*YOUR ASSIGNMENT*. The lines wanted run from the first one below through the one with "Lemma land_u32 a". Return them exactly.

(Source data)
_ _ _ _
(* ===== verification/CoreInv.v ===== *)
(** * Well-formed cores

    Every register of the pipeline, on the right path or not, holds values of
    its C++ type: 32-bit words, register numbers below 32, sign-extended
    immediates.  Addresses reaching the memories are therefore 32-bit words,
    and the invariants of the memories, of the register file and of the
    predictor are kept by every cycle. *)

From S2P Require Import Prelude Isa Formats DecoderSpec Alu Regfile Config Pipe Memory.
From S2P Require Import BranchPredictor Stages Tracer Core CoreStep IsaSpec Serial.

Definition IfId_wf (f : IfId) : Prop := is_u32 (if_pc f) /\ is_u32 (if_raw f).

Definition IdEx_wf (d : IdEx) : Prop :=
  is_u32 (ie_pc d) /\ is_u32 (ie_raw d) /\ 0 <= ie_rd d < 32 /\ is_s32 (ie_imm d) /\
  is_u32 (ie_rs1_val d) /\ is_u32 (ie_rs2_val d).

Definition ExMem_wf (e : ExMem) : Prop :=
  is_u32 (em_pc e) /\ is_u32 (em_raw e) /\ 0 <= em_rd e < 32 /\ is_u32 (em_alu_out e) /\
  is_u32 (em_rs2_val e).

Definition target_u32 (pc target : Z) (cond : bool) : Prop := is_u32 target.

Definition predictor_wf (bp : option BranchPredictor) : Prop :=
  match bp with
  | None => True
  | Some p => exists k, BranchPredictor_inv k p /\ btb_sound target_u32 k p
  end.

Lemma is_u32_0 : is_u32 0.
Proof. unfold is_u32; lia. Qed.
Lemma u32_is_u32 z : is_u32 (u32 z).
Proof. apply u32_range. Qed.
#[export] Hint Resolve is_u32_0 u32_is_u32 : words.

Lemma bubble_if_wf : IfId_wf bubble.
Proof. split; cbn; auto with words. Qed.
Lemma bubble_id_wf : IdEx_wf bubble.
Proof. unfold IdEx_wf, is_s32; cbn. split_and!; auto with words; lia. Qed.
Lemma bubble_ex_wf : ExMem_wf bubble.
Proof. unfold ExMem_wf; cbn. split_and!; auto with words; lia. Qed.
Lemma bubble_wb_wf : MemWb_wf bubble.
Proof. unfold MemWb_wf; cbn. split_and!; auto with words; lia. Qed.
#[export] Hint Resolve bubble_if_wf bubble_id_wf bubble_ex_wf bubble_wb_wf : core.

(** ** The stage functions on well-formed payloads *)

Lemma resolve_u32 ex wb prev r v :
  ExMem_wf ex -> MemWb_wf wb -> MemWb_wf prev -> is_u32 v -> is_u32 (resolve ex wb prev r v).
Proof.
  intros He Hw Hp Hv. unfold resolve.
  repeat case_match; auto with words; [apply He|apply Hw|apply Hp].
Qed.

Lemma land_u32 a b : is_u32 b -> is_u32 (Z.land a b).
Proof. unfold is_u32. intros Hb. pose proof (land_le a b). lia. Qed.

Lemma execute_wf bpe id x y :
  IdEx_wf id -> is_u32 x -> is_u32 y ->
  ExMem_wf (execute bpe id x y).2 /\ is_u32 (ex_redirect_target_ (execute bpe id x y).1) /\
  is_u32 (ex_train_target_ (execute bpe id x y).1) /\ is_u32 (ex_train_pc_ (execute bpe id x y).1) /\
  (ex_train_ (execute bpe id x y).1 = true -> bpe = true).
Proof.
  intros (Hpc & Hraw & Hrd & Him & _) Hx Hy.
  assert (Ha : is_u32 (if op_eqb (ie_op id) AUIPC then ie_pc id else x)) by (by destruct (op_eqb _ _)).
  assert (Hb : is_u32 (if uses_imm (ie_op id) then u32 (ie_imm id) else y))
    by (destruct (uses_imm _); auto with words).
  pose proof (alu_exec_range (alu_op_for (ie_op id)) _ _ Ha Hb) as Halu.
  unfold execute. destruct (op_eqb (ie_op id) JAL || op_eqb (ie_op id) JALR) eqn:Ej;
    cbn; unfold ExMem_wf; cbn; split_and!; auto with words; try lia;
    repeat case_match; auto with words; try (apply land_u32; unfold is_u32; lia);
    by intros [? _]%andb_true_iff.
Qed.

Lemma decoded_wf rf f id :
  RegFile_wf rf -> IfId_wf f -> decoded rf f = Some id -> IdEx_wf id.
Proof.
  intros Hr [Hpc Hraw] E. unfold decoded in E. destruct (if_valid f); cbn [negb] in E;
    [|injection E as <-; auto].
  destruct (decode_post_ok (if_raw f) (if_pc f) Hraw) as (_ & _ & (Hd & H1 & H2 & Him) & _).
  rewrite !xreg_read in E by done. cbn [mbind option_bind] in E. injection E as <-.
  unfold IdEx_wf. cbn. split_and!; try done; try apply Hd; try apply Him; by apply xreg_u32.
Qed.

Lemma decoded_total rf f : RegFile_wf rf -> IfId_wf f -> is_Some (decoded rf f).
Proof.
  intros Hr [Hpc Hraw]. unfold decoded. destruct (if_valid f); cbn [negb]; [|done].
  destruct (decode_post_ok (if_raw f) (if_pc f) Hraw) as (_ & _ & (Hd & H1 & H2 & Him) & _).
  by rewrite !xreg_read by done.
Qed.

Lemma mem_perform_wb_wf {M} `{MemoryLaws M} (m : M) ex m' wb :
  mem_inv m -> ExMem_wf ex -> mem_perform m ex = Some (m', wb) -> MemWb_wf wb.
Proof.
  intros Hm (Hpc & Hraw & Hrd & Ha & Hv) E.
  pose proof (mem_perform_ok m ex Hm Ha) as Hok. rewrite E in Hok. destruct Hok as [Er _].
  clear E. revert Er. generalize (mem_ram_wf m Hm). generalize (mem_ram m'), (mem_ram m).
  intros r' r Hr Er.
  assert (Hl : forall n a v, (n <= 4)%nat -> ram_load n r a = Some v -> is_u32 v).
  { intros n a v Hn E. apply ram_load_range in E; [|done]. unfold is_u32.
    assert (2 ^ (8 * Z.of_nat n) <= 2 ^ 32) by (apply Z.pow_le_mono_r; lia). lia. }
  unfold mem_perform in Er. cbn [load_word load_half load_byte store_word store_half store_byte ram_IMemory] in Er.
  destruct (em_op ex);
    try (match type of Er with context [ram_load ?n ?r ?a] =>
           destruct (ram_load n r a) as [v|] eqn:El; [|done]; cbn [mbind option_bind] in Er;
           apply Hl in El; [|lia] end);
    try (match type of Er with context [ram_store ?n ?r ?a ?v] =>
           destruct (ram_store n r a v) as [r1|]; [|done]; cbn [mbind option_bind] in Er end);
    injection Er as <- <-; unfold MemWb_wf; cbn; split_and!; auto with words; try lia;
    apply land_u32; unfold is_u32; lia.
Qed.

Lemma written_wf rf wb rf' :
  RegFile_wf rf -> MemWb_wf wb -> written rf wb = Some rf' -> RegFile_wf rf'.
Proof.
  intros Hr (_ & _ & Hd & Hv & _) E. unfold written in E.
  destruct (mw_valid wb && has_writeback (mw_op wb)); [|by injection E as <-].
  rewrite set_xreg_write in E by done. injection E as <-. by apply set_xreg_wf.
Qed.

Lemma written_total rf wb : RegFile_wf rf -> MemWb_wf wb -> is_Some (written rf wb).
Proof.
  intros Hr (_ & _ & Hd & Hv & _). unfold written. case_match; [|done].
  by rewrite set_xreg_write.
Qed.

(** ** The memories, call by call *)

Section Memory.
Context {M : Type} `{MemoryLaws M}.

Lemma ready_keeps (m : M) st a w b m' st' :
  mem_inv m -> is_u32 a -> ready m st a w = Some (b, m', st') ->
  mem_inv m' /\ mem_ram m' = mem_ram m /\ core_counters st' = core_counters st.
Proof using Type.
  intros Hm Ha E. destruct (ready_ok m st a w Hm Ha) as (b1 & m1 & st1 & E1 & ?).
  rewrite E1 in E. by injection E as <- <- <-.
Qed.

Lemma tick_keeps (m : M) st m' st' :
  mem_inv m -> tick m st = Some (m', st') ->
  mem_inv m' /\ mem_ram m' = mem_ram m /\ core_counters st' = core_counters st.
Proof using Type.
  intros Hm E. destruct (tick_ok m st Hm) as (m1 & st1 & E1 & ?).
  rewrite E1 in E. by injection E as <- <-.
Qed.

(** MEM's request, which an instruction without an access does not make. *)
Lemma request_keeps (m : M) st ex b m' st' :
  mem_inv m -> ExMem_wf ex ->
  (if mem_request ex then ready m st (em_alu_out ex) (is_store (em_op ex)) else Some (true, m, st)) =
    Some (b, m', st') ->
  mem_inv m' /\ mem_ram m' = mem_ram m /\ core_counters st' = core_counters st.
Proof using Type.
  intros Hm Hex E. destruct (mem_request ex).
  - apply (ready_keeps _ _ _ _ _ _ _ Hm) in E; [done|apply Hex].
  - by injection E as <- <- <-.
Qed.

Lemma accessed_keeps (m : M) ex m' wb :
  mem_inv m -> ExMem_wf ex -> accessed m ex = Some (m', wb) -> mem_inv m' /\ MemWb_wf wb.
Proof using Type.
  intros Hm Hex E. unfold accessed in E.
  destruct (em_valid ex); cbn [negb] in E; [|injection E as <- <-; auto].
  split; [|exact (mem_perform_wb_wf m ex m' wb Hm Hex E)].
  pose proof (mem_perform_ok m ex Hm) as Hok. rewrite E in Hok. apply Hok, Hex.
Qed.
End Memory.

(** ** The core *)

Section Invariant.
Context {IM DM : Type} `{MemoryLaws IM} `{MemoryLaws DM}.
Abbreviation core := (Core IM DM).
Implicit Type c : core.

Record core_wf c : Prop := mkCoreWf {
  cw_quiescent : quiescent c;
  cw_imem : mem_inv (co_imem_ c);
  cw_dmem : mem_inv (co_dmem_ c);
  cw_rf : RegFile_wf (co_rf_ c);
  cw_bp : predictor_wf (co_bpred_ c);
  cw_if : IfId_wf (v_if c);
  cw_id : IdEx_wf (v_id c);
  cw_ex : ExMem_wf (v_ex c);
  cw_wb : MemWb_wf (v_wb c);
  cw_prev : MemWb_wf (v_prev c);
  cw_pc : is_u32 (v_pc c);
}.

Lemma operand_u32 c r v : core_wf c -> is_u32 v -> is_u32 (operand c r v).
Proof using Type. intros Hc Hv. apply resolve_u32; [apply Hc..|done]. Qed.

Lemma executed_wf c :
  core_wf c ->
  ExMem_wf (executed c).2 /\ is_u32 (ex_redirect_target_ (executed c).1) /\
  is_u32 (ex_train_target_ (executed c).1) /\ is_u32 (ex_train_pc_ (executed c).1) /\
  (ex_train_ (executed c).1 = true -> is_Some (co_bpred_ c)).
Proof using Type.
  intros Hc. unfold executed. destruct (ie_valid (v_id c)); cbn [negb].
  - pose proof (cw_id c Hc) as Hid.
    pose proof (execute_wf (bool_decide (is_Some (co_bpred_ c))) (v_id c)
      (operand c (ie_rs1 (v_id c)) (ie_rs1_val (v_id c)))
      (operand c (ie_rs2 (v_id c)) (ie_rs2_val (v_id c))) Hid) as Hx.
    destruct Hx as (? & ? & ? & ? & Ht); [by apply operand_u32, Hid..|].
    split_and!; try done. intros E. by apply Ht, bool_decide_eq_true in E.
  - cbn. split_and!; auto with words. done.
Qed.

Lemma captured_wf c : core_wf c -> IdEx_wf (captured c).
Proof using Type.
  intros Hc. pose proof (cw_id c Hc) as Hid. unfold captured.
  destruct (ie_valid (v_id c)); cbn [negb]; [|done].
  destruct Hid as (? & ? & ? & ? & ? & ?). unfold IdEx_wf. cbn. split_and!; (done || lia || by apply operand_u32).
Qed.

Lemma fetched_wf (imem : IM) bp pc served f next :
  mem_inv imem -> predictor_wf bp -> is_u32 pc -> fetched imem bp pc served = Some (f, next) ->
  IfId_wf f /\ is_u32 next.
Proof using Type.
  intros Hm Hb Hpc E. unfold fetched in E. destruct served; cbn [negb] in E;
    [|injection E as <- <-; auto].
  rewrite load_word_ram in E by done.
  destruct (ram_load 4 (mem_ram imem) pc) as [raw|] eqn:El; cbn [mbind option_bind] in E; [|done].
  apply ram_load_range in El; [|by apply mem_ram_wf]. change (is_u32 raw) in El.
  destruct bp as [p|].
  - destruct Hb as (k & Hk & Hs). rewrite (predict_spec k p Hk pc Hpc) in E.
    destruct (btb_lookup k p pc) as [[t cond]|] eqn:Eb; cbn in E.
    + apply Hs in Eb. destruct cond; [destruct (2 <=? _)|]; cbn in E; injection E as <- <-;
        (split; [by split|auto with words]).
    + injection E as <- <-. split; [by split|auto with words].
  - injection E as <- <-. split; [by split|auto with words].
Qed.

Lemma trained_wf c bp :
  core_wf c -> trained (executed c).1 (co_bpred_ c) = Some bp -> predictor_wf bp.
Proof using Type.
  intros Hc E. pose proof (executed_wf c Hc) as (_ & _ & Ht & Hpc & _).
  pose proof (cw_bp c Hc) as Hb. unfold trained in E. destruct (ex_train_ _); [|by injection E as <-].
  destruct (co_bpred_ c) as [p|]; cbn [mbind option_bind] in E; [|done].
  destruct Hb as (k & Hk & Hs).
  match type of E with context [BranchPredictor_update p ?a ?b ?d ?e] =>
    destruct (update_spec k p a b d e Hk Hpc) as (p' & Eu & Hk' & _) end.
  rewrite Eu in E. injection E as <-. exists k. split; [done|].
  exact (btb_sound_update target_u32 k p _ _ _ _ p' Hk Hpc Hs Ht Eu).
Qed.

Lemma retired_wf c c' : core_wf c -> retired c c' -> RegFile_wf (co_rf_ c') /\ MemWb_wf (v_prev c').
Proof using Type.
  intros Hc Hr. split.
  - eapply written_wf; [apply Hc|apply Hc|apply Hr].
  - rewrite (rt_prev _ _ Hr). apply Hc.
Qed.

(** The invariant is kept, and the instruction memory never changes. *)
Lemma cycle_wf c c' :
  core_wf c -> cycle c c' -> core_wf c' /\ mem_ram (co_imem_ c') = mem_ram (co_imem_ c).
Proof using Type.
  intros Hc Hcy. pose proof (executed_wf c Hc) as (Hxe & Hxt & _).
  destruct Hcy as [served_i st1 dmem1 st2 st3 Hret EI ED ER EM ET _ Eif Eid Eex Ewb Epc Ebp
    | served_i imem1 st1 f next id served_d dmem1 st2 dmem2 st4 st5 st6 Hret EI EF ED EM _ EA EB ET _ EU _
      Eex Eid Eif Epc];
    destruct (retired_wf c c' Hc Hret) as [Hrf Hprev];
    apply ready_keeps in EI as (Hi & Hir & _); [|apply Hc|apply Hc| |apply Hc|apply Hc].
  - apply ready_keeps in EM as (Hd & Hdr & _); [|apply Hc|apply (cw_ex c Hc)].
    apply tick_keeps in ET as (Hd' & _ & _); [|done]. split; [|done].
    constructor; rewrite ?Eif, ?Eid, ?Eex, ?Ewb, ?Epc, ?Ebp; auto.
    1: apply Hret. 3: by apply captured_wf. all: apply Hc.
  - apply request_keeps in EM as (Hd & _ & _); [|apply Hc|apply Hc].
    apply accessed_keeps in EA as [Hd2 Hwb]; [|done|apply Hc].
    apply tick_keeps in ET as (Hd' & _ & _); [|done].
    apply tick_keeps in EU as (Hi' & Hir' & _); [|done]. split; [|congruence].
    apply fetched_wf in EF as [Hf Hn]; [|done|apply Hc|apply Hc].
    apply decoded_wf in ED; [|apply Hc|apply Hc].
    constructor; rewrite ?Eif, ?Eid, ?Eex, ?Epc; auto.
    + apply Hret.
    + by eapply trained_wf.
    + destruct (ex_redirect_ _), (interlock c); auto; apply Hc.
    + destruct (ex_redirect_ _), (interlock c); auto; apply Hc.
    + destruct (ex_redirect_ _), (interlock c), served_i; auto; apply Hc.
Qed.
End Invariant.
_ _ _ _
*THE ANSWER*.
(* ===== verification/CoreInv.v ===== *)
(** * Well-formed cores

    Every register of the pipeline, on the right path or not, holds values of
    its C++ type: 32-bit words, register numbers below 32, sign-extended
    immediates.  Addresses reaching the memories are therefore 32-bit words,
    and the invariants of the memories, of the register file and of the
    predictor are kept by every cycle. *)

From S2P Require Import Prelude Isa Formats DecoderSpec Alu Regfile Config Pipe Memory.
From S2P Require Import BranchPredictor Stages Tracer Core CoreStep IsaSpec Serial.

Definition IfId_wf (f : IfId) : Prop := is_u32 (if_pc f) /\ is_u32 (if_raw f).

Definition IdEx_wf (d : IdEx) : Prop :=
  is_u32 (ie_pc d) /\ is_u32 (ie_raw d) /\ 0 <= ie_rd d < 32 /\ is_s32 (ie_imm d) /\
  is_u32 (ie_rs1_val d) /\ is_u32 (ie_rs2_val d).

Definition ExMem_wf (e : ExMem) : Prop :=
  is_u32 (em_pc e) /\ is_u32 (em_raw e) /\ 0 <= em_rd e < 32 /\ is_u32 (em_alu_out e) /\
  is_u32 (em_rs2_val e).

Definition target_u32 (pc target : Z) (cond : bool) : Prop := is_u32 target.

Definition predictor_wf (bp : option BranchPredictor) : Prop :=
  match bp with
  | None => True
  | Some p => exists k, BranchPredictor_inv k p /\ btb_sound target_u32 k p
  end.

Lemma is_u32_0 : is_u32 0.
Proof. unfold is_u32; lia. Qed.
Lemma u32_is_u32 z : is_u32 (u32 z).
Proof. apply u32_range. Qed.
#[export] Hint Resolve is_u32_0 u32_is_u32 : words.

Lemma bubble_if_wf : IfId_wf bubble.
Proof. split; cbn; auto with words. Qed.
Lemma bubble_id_wf : IdEx_wf bubble.
Proof. unfold IdEx_wf, is_s32; cbn. split_and!; auto with words; lia. Qed.
Lemma bubble_ex_wf : ExMem_wf bubble.
Proof. unfold ExMem_wf; cbn. split_and!; auto with words; lia. Qed.
Lemma bubble_wb_wf : MemWb_wf bubble.
Proof. unfold MemWb_wf; cbn. split_and!; auto with words; lia. Qed.
#[export] Hint Resolve bubble_if_wf bubble_id_wf bubble_ex_wf bubble_wb_wf : core.

(** ** The stage functions on well-formed payloads *)

Lemma resolve_u32 ex wb prev r v :
  ExMem_wf ex -> MemWb_wf wb -> MemWb_wf prev -> is_u32 v -> is_u32 (resolve ex wb prev r v).
Proof.
  intros He Hw Hp Hv. unfold resolve.
  repeat case_match; auto with words; [apply He|apply Hw|apply Hp].
Qed.

Lemma land_u32 a b : is_u32 b -> is_u32 (Z.land a b).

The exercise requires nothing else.